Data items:

________________________________________

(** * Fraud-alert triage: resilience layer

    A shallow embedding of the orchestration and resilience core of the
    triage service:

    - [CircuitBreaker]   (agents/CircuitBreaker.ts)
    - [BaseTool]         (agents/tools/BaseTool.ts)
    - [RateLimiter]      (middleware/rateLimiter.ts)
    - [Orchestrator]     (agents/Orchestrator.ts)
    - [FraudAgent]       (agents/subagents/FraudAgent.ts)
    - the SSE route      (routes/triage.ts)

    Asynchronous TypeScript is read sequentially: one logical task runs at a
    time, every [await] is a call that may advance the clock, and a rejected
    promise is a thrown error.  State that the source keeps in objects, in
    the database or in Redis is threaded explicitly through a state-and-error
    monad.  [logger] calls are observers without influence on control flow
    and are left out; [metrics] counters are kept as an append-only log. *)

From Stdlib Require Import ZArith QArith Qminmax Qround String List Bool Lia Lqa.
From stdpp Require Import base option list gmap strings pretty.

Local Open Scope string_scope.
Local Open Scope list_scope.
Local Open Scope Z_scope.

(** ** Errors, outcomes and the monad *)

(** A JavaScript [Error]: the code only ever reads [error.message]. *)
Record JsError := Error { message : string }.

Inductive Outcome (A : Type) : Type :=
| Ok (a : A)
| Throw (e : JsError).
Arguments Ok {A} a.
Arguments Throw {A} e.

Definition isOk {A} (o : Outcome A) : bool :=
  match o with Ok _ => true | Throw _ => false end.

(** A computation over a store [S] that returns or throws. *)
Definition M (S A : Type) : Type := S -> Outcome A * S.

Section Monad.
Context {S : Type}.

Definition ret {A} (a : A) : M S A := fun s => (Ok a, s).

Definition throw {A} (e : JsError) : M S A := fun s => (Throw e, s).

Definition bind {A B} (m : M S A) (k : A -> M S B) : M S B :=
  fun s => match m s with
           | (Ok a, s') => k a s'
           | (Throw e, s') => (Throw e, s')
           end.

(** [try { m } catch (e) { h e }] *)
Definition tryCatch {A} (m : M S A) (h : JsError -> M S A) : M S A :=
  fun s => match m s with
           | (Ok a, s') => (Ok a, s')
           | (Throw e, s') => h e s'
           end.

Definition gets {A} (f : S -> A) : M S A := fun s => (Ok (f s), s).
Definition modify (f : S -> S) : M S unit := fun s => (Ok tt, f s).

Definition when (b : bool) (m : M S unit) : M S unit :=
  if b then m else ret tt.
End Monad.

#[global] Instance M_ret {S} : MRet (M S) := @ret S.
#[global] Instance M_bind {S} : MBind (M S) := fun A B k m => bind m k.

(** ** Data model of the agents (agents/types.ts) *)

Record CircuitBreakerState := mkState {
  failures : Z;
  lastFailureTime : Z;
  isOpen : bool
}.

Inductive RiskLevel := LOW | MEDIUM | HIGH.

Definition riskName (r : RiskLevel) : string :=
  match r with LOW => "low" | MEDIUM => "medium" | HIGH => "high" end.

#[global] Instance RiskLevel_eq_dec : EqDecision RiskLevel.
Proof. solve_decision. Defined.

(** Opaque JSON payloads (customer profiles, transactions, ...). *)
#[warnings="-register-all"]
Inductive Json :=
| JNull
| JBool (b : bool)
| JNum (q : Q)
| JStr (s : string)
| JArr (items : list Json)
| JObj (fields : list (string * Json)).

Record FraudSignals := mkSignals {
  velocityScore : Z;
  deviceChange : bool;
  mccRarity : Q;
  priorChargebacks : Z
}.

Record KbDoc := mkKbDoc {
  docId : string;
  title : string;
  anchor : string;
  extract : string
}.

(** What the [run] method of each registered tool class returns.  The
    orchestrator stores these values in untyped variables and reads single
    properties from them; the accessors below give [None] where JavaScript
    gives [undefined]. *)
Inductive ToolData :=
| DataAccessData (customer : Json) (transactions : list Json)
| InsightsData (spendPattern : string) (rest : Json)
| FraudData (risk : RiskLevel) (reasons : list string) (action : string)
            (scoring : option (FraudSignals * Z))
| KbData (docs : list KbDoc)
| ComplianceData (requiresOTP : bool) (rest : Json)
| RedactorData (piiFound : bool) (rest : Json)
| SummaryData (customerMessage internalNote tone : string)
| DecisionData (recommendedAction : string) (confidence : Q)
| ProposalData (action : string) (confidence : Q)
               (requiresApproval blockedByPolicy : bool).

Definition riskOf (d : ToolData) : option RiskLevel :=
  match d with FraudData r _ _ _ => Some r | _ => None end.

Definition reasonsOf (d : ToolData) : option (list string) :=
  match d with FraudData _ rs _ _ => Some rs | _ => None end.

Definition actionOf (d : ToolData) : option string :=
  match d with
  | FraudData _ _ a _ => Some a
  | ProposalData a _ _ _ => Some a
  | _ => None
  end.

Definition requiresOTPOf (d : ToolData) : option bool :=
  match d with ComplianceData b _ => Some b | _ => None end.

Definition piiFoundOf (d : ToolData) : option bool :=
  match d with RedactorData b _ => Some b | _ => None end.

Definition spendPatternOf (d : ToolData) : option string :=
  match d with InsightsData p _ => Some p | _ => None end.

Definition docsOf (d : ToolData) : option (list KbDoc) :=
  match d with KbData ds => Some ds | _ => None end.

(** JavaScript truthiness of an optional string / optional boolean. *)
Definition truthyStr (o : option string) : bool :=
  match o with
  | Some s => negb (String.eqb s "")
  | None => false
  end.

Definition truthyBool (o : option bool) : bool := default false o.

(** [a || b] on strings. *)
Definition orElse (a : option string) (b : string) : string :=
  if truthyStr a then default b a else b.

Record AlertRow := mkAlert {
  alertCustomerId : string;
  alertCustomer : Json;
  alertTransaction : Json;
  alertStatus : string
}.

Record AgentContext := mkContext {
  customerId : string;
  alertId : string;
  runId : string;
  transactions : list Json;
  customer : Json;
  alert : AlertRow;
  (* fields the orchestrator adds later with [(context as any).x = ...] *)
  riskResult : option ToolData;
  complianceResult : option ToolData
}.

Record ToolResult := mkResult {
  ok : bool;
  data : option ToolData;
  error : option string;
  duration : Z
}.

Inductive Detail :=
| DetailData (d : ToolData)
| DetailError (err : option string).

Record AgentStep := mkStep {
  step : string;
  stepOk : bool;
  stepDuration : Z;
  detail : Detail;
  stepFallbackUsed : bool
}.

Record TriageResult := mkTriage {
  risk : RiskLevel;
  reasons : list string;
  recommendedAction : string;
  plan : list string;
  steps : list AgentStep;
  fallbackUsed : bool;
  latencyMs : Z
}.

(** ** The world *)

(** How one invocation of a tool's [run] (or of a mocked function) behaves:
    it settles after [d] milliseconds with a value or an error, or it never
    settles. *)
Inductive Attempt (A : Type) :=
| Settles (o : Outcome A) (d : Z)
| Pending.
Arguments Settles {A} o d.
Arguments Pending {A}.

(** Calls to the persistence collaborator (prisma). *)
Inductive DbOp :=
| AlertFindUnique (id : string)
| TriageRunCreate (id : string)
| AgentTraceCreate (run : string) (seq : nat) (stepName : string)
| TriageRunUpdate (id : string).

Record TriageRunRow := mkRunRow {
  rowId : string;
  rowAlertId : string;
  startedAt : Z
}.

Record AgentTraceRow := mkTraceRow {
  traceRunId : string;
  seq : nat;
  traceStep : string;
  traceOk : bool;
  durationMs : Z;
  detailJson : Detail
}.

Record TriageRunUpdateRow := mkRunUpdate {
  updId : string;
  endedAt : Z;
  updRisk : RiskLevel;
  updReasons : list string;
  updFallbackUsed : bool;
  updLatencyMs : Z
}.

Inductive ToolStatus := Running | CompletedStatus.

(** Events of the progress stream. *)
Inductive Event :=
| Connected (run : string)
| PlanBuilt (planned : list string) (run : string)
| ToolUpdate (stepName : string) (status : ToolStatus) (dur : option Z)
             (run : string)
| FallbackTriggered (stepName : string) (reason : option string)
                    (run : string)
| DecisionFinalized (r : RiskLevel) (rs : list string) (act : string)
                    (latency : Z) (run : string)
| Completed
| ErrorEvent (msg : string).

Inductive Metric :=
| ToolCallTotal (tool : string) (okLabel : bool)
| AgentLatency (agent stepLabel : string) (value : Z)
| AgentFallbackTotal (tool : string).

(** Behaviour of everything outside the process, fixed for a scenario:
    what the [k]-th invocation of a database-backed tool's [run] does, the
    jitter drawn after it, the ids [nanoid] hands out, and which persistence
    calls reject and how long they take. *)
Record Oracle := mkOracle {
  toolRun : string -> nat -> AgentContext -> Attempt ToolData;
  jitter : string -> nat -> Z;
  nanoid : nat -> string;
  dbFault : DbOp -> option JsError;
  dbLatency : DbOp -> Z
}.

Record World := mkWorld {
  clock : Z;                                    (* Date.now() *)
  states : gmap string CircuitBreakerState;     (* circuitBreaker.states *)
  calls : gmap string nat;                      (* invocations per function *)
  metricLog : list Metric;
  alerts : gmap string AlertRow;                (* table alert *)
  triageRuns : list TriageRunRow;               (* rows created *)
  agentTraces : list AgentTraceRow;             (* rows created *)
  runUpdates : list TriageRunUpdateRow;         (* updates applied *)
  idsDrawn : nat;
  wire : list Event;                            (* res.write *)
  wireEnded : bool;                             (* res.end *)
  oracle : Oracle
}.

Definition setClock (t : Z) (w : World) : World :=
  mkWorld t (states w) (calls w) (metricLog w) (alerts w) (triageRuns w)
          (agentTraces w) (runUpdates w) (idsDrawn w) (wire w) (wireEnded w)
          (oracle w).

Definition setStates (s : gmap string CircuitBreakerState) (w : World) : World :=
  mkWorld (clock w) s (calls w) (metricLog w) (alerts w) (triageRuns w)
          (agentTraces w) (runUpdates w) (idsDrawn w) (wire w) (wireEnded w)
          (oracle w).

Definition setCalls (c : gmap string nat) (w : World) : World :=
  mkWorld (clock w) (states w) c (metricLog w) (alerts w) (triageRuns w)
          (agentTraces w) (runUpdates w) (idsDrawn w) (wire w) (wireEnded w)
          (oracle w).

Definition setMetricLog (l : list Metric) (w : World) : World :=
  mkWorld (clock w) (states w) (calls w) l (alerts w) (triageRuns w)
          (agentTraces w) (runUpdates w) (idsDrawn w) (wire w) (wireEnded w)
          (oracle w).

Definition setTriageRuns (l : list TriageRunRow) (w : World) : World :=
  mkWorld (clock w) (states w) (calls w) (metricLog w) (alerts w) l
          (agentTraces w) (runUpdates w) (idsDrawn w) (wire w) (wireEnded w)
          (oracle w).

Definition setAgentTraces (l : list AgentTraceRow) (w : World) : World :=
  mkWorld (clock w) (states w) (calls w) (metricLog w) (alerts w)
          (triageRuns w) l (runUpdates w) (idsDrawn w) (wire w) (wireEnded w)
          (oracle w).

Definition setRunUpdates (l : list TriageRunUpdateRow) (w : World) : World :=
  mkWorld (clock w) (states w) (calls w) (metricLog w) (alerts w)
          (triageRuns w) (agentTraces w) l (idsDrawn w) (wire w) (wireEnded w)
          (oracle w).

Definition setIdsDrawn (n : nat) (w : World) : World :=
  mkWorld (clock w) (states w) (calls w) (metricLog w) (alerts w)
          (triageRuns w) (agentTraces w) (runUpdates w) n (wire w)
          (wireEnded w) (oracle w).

________________________________________

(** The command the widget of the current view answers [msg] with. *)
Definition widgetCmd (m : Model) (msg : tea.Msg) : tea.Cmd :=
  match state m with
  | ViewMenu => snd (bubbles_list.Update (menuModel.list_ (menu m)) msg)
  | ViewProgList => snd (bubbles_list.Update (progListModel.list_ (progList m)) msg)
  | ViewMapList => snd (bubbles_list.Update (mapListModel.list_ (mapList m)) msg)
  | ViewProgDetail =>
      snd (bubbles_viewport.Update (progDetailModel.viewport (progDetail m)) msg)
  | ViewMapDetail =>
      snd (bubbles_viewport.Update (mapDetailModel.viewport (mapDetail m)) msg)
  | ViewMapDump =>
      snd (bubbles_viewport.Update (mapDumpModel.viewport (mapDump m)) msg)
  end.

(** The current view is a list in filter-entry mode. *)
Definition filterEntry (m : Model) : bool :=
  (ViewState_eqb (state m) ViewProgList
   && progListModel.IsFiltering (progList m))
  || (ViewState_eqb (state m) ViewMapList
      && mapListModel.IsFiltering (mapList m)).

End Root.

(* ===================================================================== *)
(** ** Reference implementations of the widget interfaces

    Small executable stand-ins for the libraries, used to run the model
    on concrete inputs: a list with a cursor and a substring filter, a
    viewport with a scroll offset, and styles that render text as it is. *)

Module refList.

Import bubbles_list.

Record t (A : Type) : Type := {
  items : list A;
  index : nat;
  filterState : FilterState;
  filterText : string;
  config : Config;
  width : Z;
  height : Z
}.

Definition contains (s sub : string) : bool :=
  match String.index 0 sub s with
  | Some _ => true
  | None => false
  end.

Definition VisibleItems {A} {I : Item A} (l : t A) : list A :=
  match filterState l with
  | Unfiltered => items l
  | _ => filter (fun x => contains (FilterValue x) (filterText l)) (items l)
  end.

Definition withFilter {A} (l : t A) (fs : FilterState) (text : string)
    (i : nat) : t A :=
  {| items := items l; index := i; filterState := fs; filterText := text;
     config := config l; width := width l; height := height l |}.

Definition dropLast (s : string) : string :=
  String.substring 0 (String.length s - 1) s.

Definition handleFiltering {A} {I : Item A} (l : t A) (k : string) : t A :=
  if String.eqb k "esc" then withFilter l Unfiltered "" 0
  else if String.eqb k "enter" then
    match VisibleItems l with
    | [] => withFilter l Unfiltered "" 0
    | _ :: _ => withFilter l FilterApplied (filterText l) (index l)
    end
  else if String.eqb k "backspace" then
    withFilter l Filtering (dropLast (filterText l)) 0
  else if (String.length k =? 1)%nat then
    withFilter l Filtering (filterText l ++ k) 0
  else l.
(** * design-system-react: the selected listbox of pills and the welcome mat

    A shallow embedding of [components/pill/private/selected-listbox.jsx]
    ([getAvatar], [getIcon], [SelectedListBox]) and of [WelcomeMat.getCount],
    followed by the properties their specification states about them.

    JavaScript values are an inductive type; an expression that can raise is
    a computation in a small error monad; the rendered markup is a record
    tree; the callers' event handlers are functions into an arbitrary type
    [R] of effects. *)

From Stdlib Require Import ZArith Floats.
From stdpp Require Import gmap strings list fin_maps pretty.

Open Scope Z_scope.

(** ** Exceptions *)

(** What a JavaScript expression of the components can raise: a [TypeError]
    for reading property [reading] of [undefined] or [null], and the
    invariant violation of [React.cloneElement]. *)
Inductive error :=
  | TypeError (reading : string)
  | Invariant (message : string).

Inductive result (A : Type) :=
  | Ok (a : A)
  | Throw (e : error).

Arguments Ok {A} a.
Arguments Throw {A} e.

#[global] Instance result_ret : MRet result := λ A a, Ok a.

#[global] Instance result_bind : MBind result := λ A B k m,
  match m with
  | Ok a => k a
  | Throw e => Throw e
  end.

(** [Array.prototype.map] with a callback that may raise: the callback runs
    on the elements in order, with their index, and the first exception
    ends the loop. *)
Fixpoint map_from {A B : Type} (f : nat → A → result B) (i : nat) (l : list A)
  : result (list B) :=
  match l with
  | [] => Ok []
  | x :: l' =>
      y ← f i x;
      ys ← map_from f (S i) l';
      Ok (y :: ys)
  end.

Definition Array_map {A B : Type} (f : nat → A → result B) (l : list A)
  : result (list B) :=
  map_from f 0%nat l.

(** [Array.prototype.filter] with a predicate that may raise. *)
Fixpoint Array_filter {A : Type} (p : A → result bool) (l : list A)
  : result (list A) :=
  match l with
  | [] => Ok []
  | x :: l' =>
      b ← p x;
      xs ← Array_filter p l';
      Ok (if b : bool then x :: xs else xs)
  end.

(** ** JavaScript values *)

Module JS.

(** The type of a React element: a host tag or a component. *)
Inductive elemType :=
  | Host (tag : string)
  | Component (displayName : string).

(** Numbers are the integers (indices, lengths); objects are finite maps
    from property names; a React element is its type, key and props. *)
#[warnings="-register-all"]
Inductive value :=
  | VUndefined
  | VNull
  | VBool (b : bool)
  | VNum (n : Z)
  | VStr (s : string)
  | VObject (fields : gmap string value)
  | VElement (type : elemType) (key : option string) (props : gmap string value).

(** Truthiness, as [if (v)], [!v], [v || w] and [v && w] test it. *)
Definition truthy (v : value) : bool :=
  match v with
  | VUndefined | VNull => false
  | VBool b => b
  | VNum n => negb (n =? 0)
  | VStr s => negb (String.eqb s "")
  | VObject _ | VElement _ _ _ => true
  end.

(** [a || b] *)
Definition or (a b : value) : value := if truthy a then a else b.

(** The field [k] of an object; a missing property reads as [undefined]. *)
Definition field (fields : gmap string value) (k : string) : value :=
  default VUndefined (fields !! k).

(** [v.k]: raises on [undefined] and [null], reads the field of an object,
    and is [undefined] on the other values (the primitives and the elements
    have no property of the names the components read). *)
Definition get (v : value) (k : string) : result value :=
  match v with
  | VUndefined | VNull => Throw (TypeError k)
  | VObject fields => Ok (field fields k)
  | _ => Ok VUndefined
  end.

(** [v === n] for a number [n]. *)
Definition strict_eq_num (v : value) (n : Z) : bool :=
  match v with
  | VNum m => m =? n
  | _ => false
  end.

________________________________________

→ **About this exercise**
Would you copy out exactly the lines above that start at the one containing "states : gmap" and end at the one containing "mkWorld (clock w) (states w) c", inclusive?

→ **Response area**
  states : gmap string CircuitBreakerState;     (* circuitBreaker.states *)
  calls : gmap string nat;                      (* invocations per function *)
  metricLog : list Metric;
  alerts : gmap string AlertRow;                (* table alert *)
  triageRuns : list TriageRunRow;               (* rows created *)
  agentTraces : list AgentTraceRow;             (* rows created *)
  runUpdates : list TriageRunUpdateRow;         (* updates applied *)
  idsDrawn : nat;
  wire : list Event;                            (* res.write *)
  wireEnded : bool;                             (* res.end *)
  oracle : Oracle
}.

Definition setClock (t : Z) (w : World) : World :=
  mkWorld t (states w) (calls w) (metricLog w) (alerts w) (triageRuns w)
          (agentTraces w) (runUpdates w) (idsDrawn w) (wire w) (wireEnded w)
          (oracle w).

Definition setStates (s : gmap string CircuitBreakerState) (w : World) : World :=
  mkWorld (clock w) s (calls w) (metricLog w) (alerts w) (triageRuns w)
          (agentTraces w) (runUpdates w) (idsDrawn w) (wire w) (wireEnded w)
          (oracle w).

Definition setCalls (c : gmap string nat) (w : World) : World :=
  mkWorld (clock w) (states w) c (metricLog w) (alerts w) (triageRuns w)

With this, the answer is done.